If a man beget an hundred children A case is put, the very opposite of that described in the preceding verse. Instead of being childless the rich man may have children, and children's children; may live out all his days. What then? Unless his "soul be filled with good," unless there is the capacity for enjoyment, life is not worth living. Still, as before, "it were good never to have been born." We may probably trace an allusive reference to Artaxerxes Mnemon, who is reported to have had 115 children, and who died of grief at the age of 94, at the suicide of one of his sons, and the murder of another, both caused by a third son, Ochus, who succeeded him (Justin, x. 1).

and also that he have no burial The sequence of thought seems at first strange.
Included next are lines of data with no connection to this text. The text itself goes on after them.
(** * Soko: the point-of-sale backend and its database triggers

    A shallow embedding of [02_BACKEND_SERVER.js] (the Express handlers for
    registration, sale creation, sale cancellation and the daily report) and
    of section 12 of [01_DATABASE_SCHEMA.sql] (the three triggers), followed
    by the properties stated about them.  The login, product, sale and
    report read routes, the numbering function and the sales view of the
    schema, and the cart of the till ([03_FRONTEND_APP.jsx]) are embedded
    as well.

    Conventions.
    - A JavaScript number is a binary64 value ([float]); the arithmetic of
      the handlers is the primitive IEEE arithmetic.
    - A [DECIMAL(p,2)] column holds an integer number of cents ([Z]); an
      [INTEGER] column holds a [Z] in the 32-bit range.
    - A table is the list of its rows in insertion order; a [select] returns
      the rows in that order.
    - An instant is a number of microseconds since 1970-01-01T00:00:00Z, and
      server, database and reporting clocks all run on UTC.  One request
      reads one instant.
    - [gen_random_uuid()] is a supply of fresh identifiers.
    - Row level security is not part of the model. *)

From Stdlib Require Import ZArith List String Ascii Bool Lia DecimalString.
From Stdlib Require DecimalFacts DecimalPos.
From Stdlib Require Import Permutation Sorted.
From Stdlib Require Import PrimFloat FloatOps SpecFloat Uint63.
Import ListNotations.
Local Open Scope string_scope.
Local Open Scope Z_scope.

(** ** JavaScript numbers *)

Module JSNum.

(** The number denoted by an integer literal or an integer JSON value: the
    nearest binary64 value, ties to even. *)
Definition of_Z (z : Z) : float := SF2Prim (binary_normalize prec emax z 0 false).

(** The exact value of a finite number: (-1)^neg * mant * 2^exp2. *)
Record exact := { neg : bool; mant : Z; exp2 : Z }.

Definition to_exact (x : float) : option exact :=
  match Prim2SF x with
  | S754_zero s => Some {| neg := s; mant := 0; exp2 := 0 |}
  | S754_finite s m e => Some {| neg := s; mant := Zpos m; exp2 := e |}
  | S754_infinity _ | S754_nan => None
  end.

(** [Math.floor], as an integer (0 stands in for NaN and the infinities). *)
Definition floor (x : float) : Z :=
  match to_exact x with
  | Some v =>
      let n := if neg v then - mant v else mant v in
      if 0 <=? exp2 v then n * 2 ^ exp2 v else n / 2 ^ (- exp2 v)
  | None => 0
  end.

Definition div_half_even (a b : Z) : Z :=
  let q := a / b in
  let r := a mod b in
  if 2 * r <? b then q
  else if b <? 2 * r then q + 1
  else if Z.even q then q else q + 1.

(** [Number::toString] / [JSON.stringify] print the decimal with the fewest
    digits that reads back as the same number, and among those the closest.
    Every decimal between the midpoints [L/k] and [H/k] to the neighbouring
    numbers reads back as [V/k]; the search walks the decimal exponent [p]
    down from above the magnitude until a multiple of 10^p falls in. *)
Fixpoint shortest_from (fuel : nat) (closed : bool) (L V H k p : Z) : Z * Z :=
  let U := if 0 <=? p then k * 10 ^ p else k in
  let f := if 0 <=? p then 1 else 10 ^ (- p) in
  let L' := L * f in
  let V' := V * f in
  let H' := H * f in
  let c_lo := if closed then (L' + U - 1) / U else L' / U + 1 in
  let c_hi := if closed then H' / U else (H' + U - 1) / U - 1 in
  if c_lo <=? c_hi then (Z.max c_lo (Z.min c_hi (div_half_even V' U)), p)
  else match fuel with
       | O => (V', p)
       | S fuel' => shortest_from fuel' closed L V H k (p - 1)
       end.

(** Digits [s] and exponent [p]: the printed decimal of |x| is s * 10^p. *)
Definition shortest (v : exact) : Z * Z :=
  let m := mant v in
  let e := exp2 v in
  if m =? 0 then (0, 0)
  else
    let boundary := (m =? 2 ^ 52) && (-1074 <? e) in
    let E := Z.min (e - 2) 0 in
    let k := 2 ^ (- E) in
    let sc := 2 ^ (e - 2 - E) in
    let V := 4 * m * sc in
    let H := (4 * m + 2) * sc in
    let L := (if boundary then 4 * m - 1 else 4 * m - 2) * sc in
    let p0 := Z.log2 H / 3 + 1 in
    shortest_from (Z.to_nat (p0 - E + 1)) (Z.even m) L V H k p0.

(** [String(n)] for an integer [n]. *)
Definition int_to_string (n : Z) : string := NilZero.string_of_int (Z.to_int n).

Fixpoint replicate (n : nat) (c : ascii) : string :=
  match n with
  | O => EmptyString
  | S n' => String c (replicate n' c)
  end.

(** [String.prototype.padStart] with a one-character filler. *)
Definition padStart (s : string) (n : nat) (c : ascii) : string :=
  replicate (n - String.length s) c ++ s.

End JSNum.

(** ** Column types of the record store *)

Module Pg.

(** A JSON number sent to a [DECIMAL(p,2)] column: the printed decimal is
    read as a numeric and rounded to two decimals, ties away from zero; a
    value of [p - 2] or more integer digits is rejected, and NaN and the
    infinities (printed as [null]) are rejected here as well. *)
Definition round_cents (s p : Z) : Z :=
  if -2 <=? p then s * 10 ^ (p + 2)
  else let d := 10 ^ (- p - 2) in (2 * s + d) / (2 * d).

Definition to_decimal (prec : Z) (x : float) : option Z :=
  match JSNum.to_exact x with
  | None => None
  | Some v =>
      let '(s, p) := JSNum.shortest v in
      let c := round_cents s p in
      if c <? 10 ^ prec then Some (if JSNum.neg v then - c else c) else None
  end.

(** A [DECIMAL(p,2)] value read back through the REST layer is a JSON
    number: the binary64 number nearest to cents/100. *)
Definition of_decimal (cents : Z) : float :=
  PrimFloat.div (JSNum.of_Z cents) (JSNum.of_Z 100).

Definition int4 (z : Z) : bool := (- 2 ^ 31 <=? z) && (z <? 2 ^ 31).

(** A sum of [DECIMAL(p,2)] values assigned to such a column. *)
Definition fits (prec cents : Z) : bool := Z.abs cents <? 10 ^ prec.

End Pg.

(** ** Time *)

Definition usec_per_day : Z := 86400 * 1000000.

(** The UTC calendar day (days since 1970-01-01) of an instant. *)
Definition day_of (instant : Z) : Z := instant / usec_per_day.

(** [YYYY-MM-DDThh:mm:ss] read by the store as a timestamp. *)
Definition timestamp_at (day hh mm ss : Z) : Z :=
  day * usec_per_day + ((hh * 60 + mm) * 60 + ss) * 1000000.

(** Year, month (1..12) and day of month of a calendar day. *)
Definition civil_from_days (days : Z) : Z * Z * Z :=
  let z := days + 719468 in
  let era := z / 146097 in
  let doe := z mod 146097 in
  let yoe := (doe - doe / 1460 + doe / 36524 - doe / 146096) / 365 in
  let doy := doe - (365 * yoe + yoe / 4 - yoe / 100) in
  let mp := (5 * doy + 2) / 153 in
  let d := doy - (153 * mp + 2) / 5 + 1 in
  let m := if mp <? 10 then mp + 3 else mp - 9 in
  (yoe + era * 400 + (if m <=? 2 then 1 else 0), m, d).

Definition getFullYear (instant : Z) : Z := fst (fst (civil_from_days (day_of instant))).
(** [getMonth] counts from 0. *)
Definition getMonth (instant : Z) : Z := snd (fst (civil_from_days (day_of instant))) - 1.
Definition getDate (instant : Z) : Z := snd (civil_from_days (day_of instant)).

(** ** The tables (01_DATABASE_SCHEMA.sql, sections 1 to 10)

    Only the columns a modelled handler or trigger reads or writes are kept. *)

Definition uuid := Z.

(** A stored [bcrypt] digest, kept symbolic: the password and the cost. *)
Inductive password_hash := Bcrypt (password : string) (cost : Z).

Record user := {
  u_id : uuid;
  u_email : string;
  u_password_hash : password_hash;
  u_full_name : string;
  u_role : string;
  u_is_active : bool;
  u_created_at : Z
}.

Record product := {
  p_id : uuid;
  p_name : string;
  p_price : Z;
  p_quantity_in_stock : Z;
  p_is_active : bool
}.

Record customer := {
  c_id : uuid;
  c_full_name : string;
  c_total_purchases : Z;
  c_purchase_count : Z;
  c_is_eligible_for_discount : bool;
  c_discount_percentage : Z;
  c_updated_at : Z
}.

Inductive txn_status := Pending | Completed | Cancelled.

Record transaction := {
  t_id : uuid;
  t_transaction_number : string;
  t_customer_id : option uuid;
  t_cashier_id : uuid;
  t_subtotal : Z;
  t_discount_amount : Z;
  t_tax : Z;
  t_total_amount : Z;
  t_payment_method : option string;
  t_status : txn_status;
  t_notes : option string;
  t_created_at : Z;
  t_updated_at : Z
}.

Record transaction_item := {
  ti_id : uuid;
  ti_transaction_id : uuid;
  ti_product_id : uuid;
  ti_quantity : Z;
  ti_unit_price : Z;
  ti_line_total : Z
}.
Why should this be, from the writer's standpoint, as the climax of sorrow? Why should he who had noted so keenly the vanities of life put seemingly so high a value on that which comes when life is over and done with? Some writers have felt this so strongly, that they have suggested the interpretation, "even if there be no grave waiting for him," i.e.even if he were to live for ever. The natural meaning is, however, tenable enough, and we have once more an echo of Greek teaching. Solon had taught that we are not to call any man happy before his death, and by implication, in his story of the sons of Tellus, had made the prospect of posthumous honour an element of happiness (Herod. i. 30). So, in like manner, it was the direst of woes for a man to know that he "should be buried with the burial of an ass" (Jeremiah 22:19), or, in Homeric phrase, that his body should be "cast out to dogs and vultures." How could any man, however rich and powerful, be sure that that fate might not be in store for him? On the assumption of the late date of the book, there may be a reference to the death of Artaxerxes Ochus, who was murdered by the eunuch Bagoas, and his body thrown to the cats. Possibly, Koheleth himself may have had some reason for an anxious doubt, whether the honours of sepulture would be his. If, as seems likely, he was a stranger in a strange land, alone and with no child to succeed him, perhaps with a name cast out as evil or heretical, there was small chance of his being laid to rest in the sepulchre of his fathers. See the "Ideal Biography," Introduction, ch. iii.

an untimely birth is better than he The thought of ch. Ecclesiastes 4:3 is reproduced, but in a somewhat less generalized form. There, never to have been born, is asserted, after the manner of the Greek maxims quoted in the notes, to be better than existence of any kind. Here the assertion is limited to the comparison with the joyless pursuit of wealth. The "untimely birth" was the natural emblem of all abortive enterprise (Job 3:16; Psalms 58:8).